Bajé de nuevo a hablar con Florindo. Me repitió que no podía hacer nada, que el banco es así. Perdí los papeles y comencé a gritarle que la comisión era ilegal. Yo nunca había perdido los modales de esa forma. Recuerdo que había más clientes haciendo cola detrás de mí. Florindo se puso rojo. Salió de la ventanilla de cristal blindado y me invitó a discutirlo en su despacho. Le tiré la sentencia a la cara.

Unos días después acudió a la oficina mamá. Habló de nuevo con Florindo y regresó a casa con una última esperanza: había que ir a la sede central del banco y hablar con una persona. Traía su nombre apuntado en un papel: Eutiquio Fomperosa.

Acudí a la oficina principal del Banco Santander en el Paseo de Pereda. Subí unas escaleras y llegué a un despacho amplio, donde me recibió un hombre muy cordial embutido en un traje con una corbata roja. Era Eutiquio Fomperosa. Me escuchó muy amablemente mientras le exponía el caso de mi familia. Después saqué de la mochila una carpeta con todas las fotocopias y se la entregué. Me dijo que lo revisaría y me contestaría, porque era importante para él. Me despedí aliviado y agradecido.

Pasaron los meses y nunca recibí respuesta.

Me esforcé en la universidad y fui aprobando con holgura cada examen. Fantaseaba con incorporarme a Mundivía o a Telefónica y tener al fin un salario, quizá un coche… esas cosas. Mientras tanto, me sostenía con una beca de prácticas y haciendo trabajos de estudiante.

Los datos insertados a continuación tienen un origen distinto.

(** * RAL core: a shallow embedding of the context-intelligence services

    The development follows the layout of [services/ral-core/app]:

    - [Py]        the fragment of the Python runtime the services rely on
                  (exceptions, [str] methods, JSON-like values, [float]);
    - [Calendar]  [datetime], [timedelta], [ZoneInfo] and [strftime];
    - [Config]    [app/core/config.py];
    - [Models]    [app/models/context.py];
    - [Memory]    [app/services/context_memory.py];
    - [Drift]     [app/engines/drift.py];
    - [Temporal]  [app/engines/temporal.py] with [app/schemas/temporal.py];
    - [Bus]       [app/core/event_bus.py];
    - [Composer]  [app/engines/composer.py];
    - [Samples]   concrete records, clock readings and call sequences;
    - [MemoryFacts], [DriftFacts], [TemporalFacts], [ZoneFacts],
      [BusFacts], [ComposerFacts]: the properties C1 to C10.
    - [ModelsFacts], [HistoryFacts], [StoreFacts], [DecayFacts],
      [BusMoreFacts], [SelectionFacts], [InterpretationFacts],
      [ResolutionFacts], [FastPathFacts], [DetectorFacts]: further
      properties of the same code, X1 to X30.

    Modelling choices.  Python [float] is IEEE binary64 and is embedded as
    Rocq's primitive [float], so that [0.9 - 0.2 - 0.2 - 0.2] evaluates
    here to the very value it has in the service.  Instants and durations
    are integer microsecond counts ([Z]), as in [datetime]; quotients of
    durations ([total_seconds() / 3600]) are kept exact in [Q].  Text is
    ASCII.  Code that awaits is modelled between its suspension points:
    the memory service as state passing over its two tables, the bus as a
    transition system.  What the platform supplies -- the zone database,
    [strptime], the rendering of floats, [json.dumps] -- is a parameter. *)

From Stdlib Require Import ZArith List String Ascii Bool Lia Floats QArith.
From Stdlib Require Import DecimalString.
From stdpp Require Import base option gmap strings.

Set Warnings "-inexact-float,-register-all".

(* ===================================================================== *)
(** ** The Python runtime fragment                                        *)
(* ===================================================================== *)

Module Py.

(** Exceptions the modelled code can raise. *)
Inductive exn : Type :=
| ValueError (msg : string)
| TypeError
| AttributeError
| KeyError
| IndexError
| OverflowError
| ZoneInfoNotFoundError (key : string)
| MultipleResultsFound
| IntegrityError.

(** A computation either returns or raises. *)
Inductive result (A : Type) : Type :=
| Ok (a : A)
| Raise (e : exn).
Arguments Ok {A} a.
Arguments Raise {A} e.

Definition bind {A B : Type} (m : result A) (k : A -> result B) : result B :=
  match m with
  | Ok a => k a
  | Raise e => Raise e
  end.

(** [try: m  except Exception: h] *)
Definition try_except {A : Type} (m : result A) (h : A) : A :=
  match m with Ok a => a | Raise _ => h end.

Module Notations.
  Notation "'let*' x ':=' m 'in' k" := (bind m (fun x => k))
    (at level 10, x name, m at level 100, k at level 200).
End Notations.

Import Notations.

(** *** [str] (ASCII) *)

Local Open Scope char_scope.
Local Open Scope N_scope.

Definition code (a : ascii) : N := N_of_ascii a.

Definition is_upper (a : ascii) : bool := (65 <=? code a) && (code a <=? 90).
Definition is_lower (a : ascii) : bool := (97 <=? code a) && (code a <=? 122).
Definition is_digit (a : ascii) : bool := (48 <=? code a) && (code a <=? 57).

(** [\w] of the [re] module, on ASCII text. *)
Definition is_word (a : ascii) : bool :=
  is_upper a || is_lower a || is_digit a || (code a =? 95).

(** The characters [str.strip()] removes, on ASCII text. *)
Definition is_space (a : ascii) : bool :=
  (code a =? 32) || ((9 <=? code a) && (code a <=? 13))
  || ((28 <=? code a) && (code a <=? 31)).

Definition lower_char (a : ascii) : ascii :=
  if is_upper a then ascii_of_N (code a + 32) else a.

Fixpoint lower (s : string) : string :=
  match s with
  | EmptyString => EmptyString
  | String a s' => String (lower_char a) (lower s')
  end.

Fixpoint lstrip (s : string) : string :=
  match s with
  | EmptyString => EmptyString
  | String a s' => if is_space a then lstrip s' else s
  end.

Fixpoint rev_string (s acc : string) : string :=
  match s with
  | EmptyString => acc
  | String a s' => rev_string s' (String a acc)
  end.

Definition rstrip (s : string) : string :=
  rev_string (lstrip (rev_string s EmptyString)) EmptyString.

Definition strip (s : string) : string := rstrip (lstrip s).

(** [s.startswith(p)] *)
Fixpoint startswith (p s : string) : bool :=
  match p, s with
  | EmptyString, _ => true
  | String a p', String b s' => Ascii.eqb a b && startswith p' s'
  | String _ _, EmptyString => false
  end.

(** [needle in hay] *)
Fixpoint contains (needle hay : string) : bool :=
  startswith needle hay ||
  match hay with
  | EmptyString => false
  | String _ hay' => contains needle hay'
  end.

(** [sep.join(parts)] *)
Fixpoint join (sep : string) (parts : list string) : string :=
  match parts with
  | nil => EmptyString
  | p :: nil => p
  | p :: rest => p ++ sep ++ join sep rest
  end.

(** [re.search(r"\bLIT\b", text)] for a literal pattern [LIT]: some
    occurrence of [LIT] in [text] has a word boundary on both sides.  A
    position is a boundary when exactly one of the characters around it is
    a word character (the ends of the text count as non-word). *)
Definition boundary (prev next : option ascii) : bool :=
  xorb (from_option is_word false prev) (from_option is_word false next).

Definition head_char (s : string) : option ascii :=
  match s with EmptyString => None | String a _ => Some a end.

Fixpoint last_char (s : string) : option ascii :=
  match s with
  | EmptyString => None
  | String a EmptyString => Some a
  | String _ s' => last_char s'
  end.

Fixpoint drop_prefix (p s : string) : string :=
  match p, s with
  | String _ p', String _ s' => drop_prefix p' s'
  | _, _ => s
  end.

Definition word_match_here (lit : string) (prev : option ascii) (s : string) : bool :=
  startswith lit s
  && boundary prev (head_char lit)
  && boundary (last_char lit) (head_char (drop_prefix lit s)).

Fixpoint search_word_from (lit : string) (prev : option ascii) (s : string) : bool :=
  word_match_here lit prev s ||
  match s with
  | EmptyString => false
  | String a s' => search_word_from lit (Some a) s'
  end.

Definition search_word (lit text : string) : bool :=
  search_word_from lit None text.

Local Close Scope N_scope.
Local Close Scope char_scope.

(** [x or default] for an optional string. *)
Definition str_or (x : option string) (default : string) : string :=
  match x with
  | Some s => if String.eqb s EmptyString then default else s
  | None => default
  end.

(** [str(n)] for an [int]. *)
Definition str_of_Z (n : Z) : string := NilZero.string_of_int (Z.to_int n).

(** [f"{n:02d}"] for a non-negative [n]. *)
Definition pad2 (n : Z) : string :=
  if (n <? 10)%Z then ("0" ++ str_of_Z n)%string else str_of_Z n.

(** *** [float] *)

Local Open Scope Z_scope.

(** The binary64 value nearest to an integer, ties to even (an infinity
    beyond the range of [float]). *)
Definition float_of_Z (n : Z) : float :=
  SF2Prim (binary_normalize prec emax n 0 false).

(** [float(n)] for an [int], also the conversion of an [int] operand of
    float arithmetic: [OverflowError] beyond the range of [float]. *)
Definition float_of_int (n : Z) : result float :=
  match binary_normalize prec emax n 0 false with
  | S754_infinity _ => Raise OverflowError
  | _ => Ok (float_of_Z n)
  end.

(** The built-ins [min(a, b)] and [max(a, b)]: the first argument is kept
    unless the second compares strictly below (above) it. *)
Definition py_min (a b : float) : float := if PrimFloat.ltb b a then b else a.
Definition py_max (a b : float) : float := if PrimFloat.ltb a b then b else a.

(** [n / d] rounded to the nearest integer, ties to even ([0 < d]). *)
Definition div_half_even (n d : Z) : Z :=
  let q := n / d in
  let r := n mod d in
  if 2 * r <? d then q
  else if d <? 2 * r then q + 1
  else if Z.even q then q else q + 1.

(** [f"{x:.2f}"]: the exact value of [x] rounded to hundredths. *)
Definition format_2f (x : float) : string :=
  match Prim2SF x with
  | S754_nan => "nan"
  | S754_infinity s => if s then "-inf" else "inf"
  | S754_zero s => if s then "-0.00" else "0.00"
  | S754_finite s m e =>
      let n := 100 * Z.pos m in
      let h := if 0 <=? e then n * 2 ^ e else div_half_even n (2 ^ (- e)) in
      ((if s then "-" else "") ++ str_of_Z (h / 100) ++ "." ++ pad2 (h mod 100))%string
  end.

(** Exact comparison of an [int] with a [float], as Python performs it. *)
Definition int_lt_float (n : Z) (x : float) : bool :=
  match Prim2SF x with
  | S754_nan => false
  | S754_infinity s => negb s
  | S754_zero _ => n <? 0
  | S754_finite s m e =>
      let v := if s then Z.neg m else Z.pos m in
      if 0 <=? e then n <? v * 2 ^ e else n * 2 ^ (- e) <? v
  end.

Definition float_lt_int (x : float) (n : Z) : bool :=
  match Prim2SF x with
  | S754_nan => false
  | S754_infinity s => s
  | S754_zero _ => 0 <? n
  | S754_finite s m e =>
      let v := if s then Z.neg m else Z.pos m in
      if 0 <=? e then v * 2 ^ e <? n else v <? n * 2 ^ (- e)
  end.

(** *** JSON-shaped values ([dict], [list], [str], numbers, [None]) *)

Inductive Json : Type :=
| JNull
| JBool (b : bool)
| JInt (n : Z)
| JFloat (x : float)
| JStr (s : string)
| JList (l : list Json)
| JDict (d : list (string * Json)).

Un día vi un cartel en el vestíbulo de la escuela de ingenieros: el Consejo Social de la universidad convocaba un certamen de relato breve. El ganador recibiría un premio: dos mil euros. Casi seis meses de mi sueldo de becario.

¿Cuántas horas me llevaría escribir una historia y presentarla? ¿Cuántos participantes se presentarían en toda la universidad? ¿Qué probabilidades tendría de ganarlo? Yo nunca había escrito un relato, pero me propuse abordarlo como un proyecto de ingeniería.

Busqué en internet la composición del jurado. Todos prohombres y notables de la ciudad; personas que me triplicaban la edad. Investigué sus biografías intentando ver, por un momento, el mundo a través de sus pupilas. ¿Qué habría yo de escribir para ganar su voto?

Redacté una historia sobre dos chavales con la libreta en perennes números rojos que entran a un banco y a punta de fusil secuestran y meten en un maletero al director, un hombre embutido en un traje con una corbata roja.

Unos meses después recibí un correo electrónico. Era del Consejo Social: había ganado el certamen. Y dos mil euros. Hoy encontré el manuscrito original del relato que escribí. Había olvidado que puse una dedicatoria: A Eutiquio Fomperosa, que tanto ha hecho por mi familia.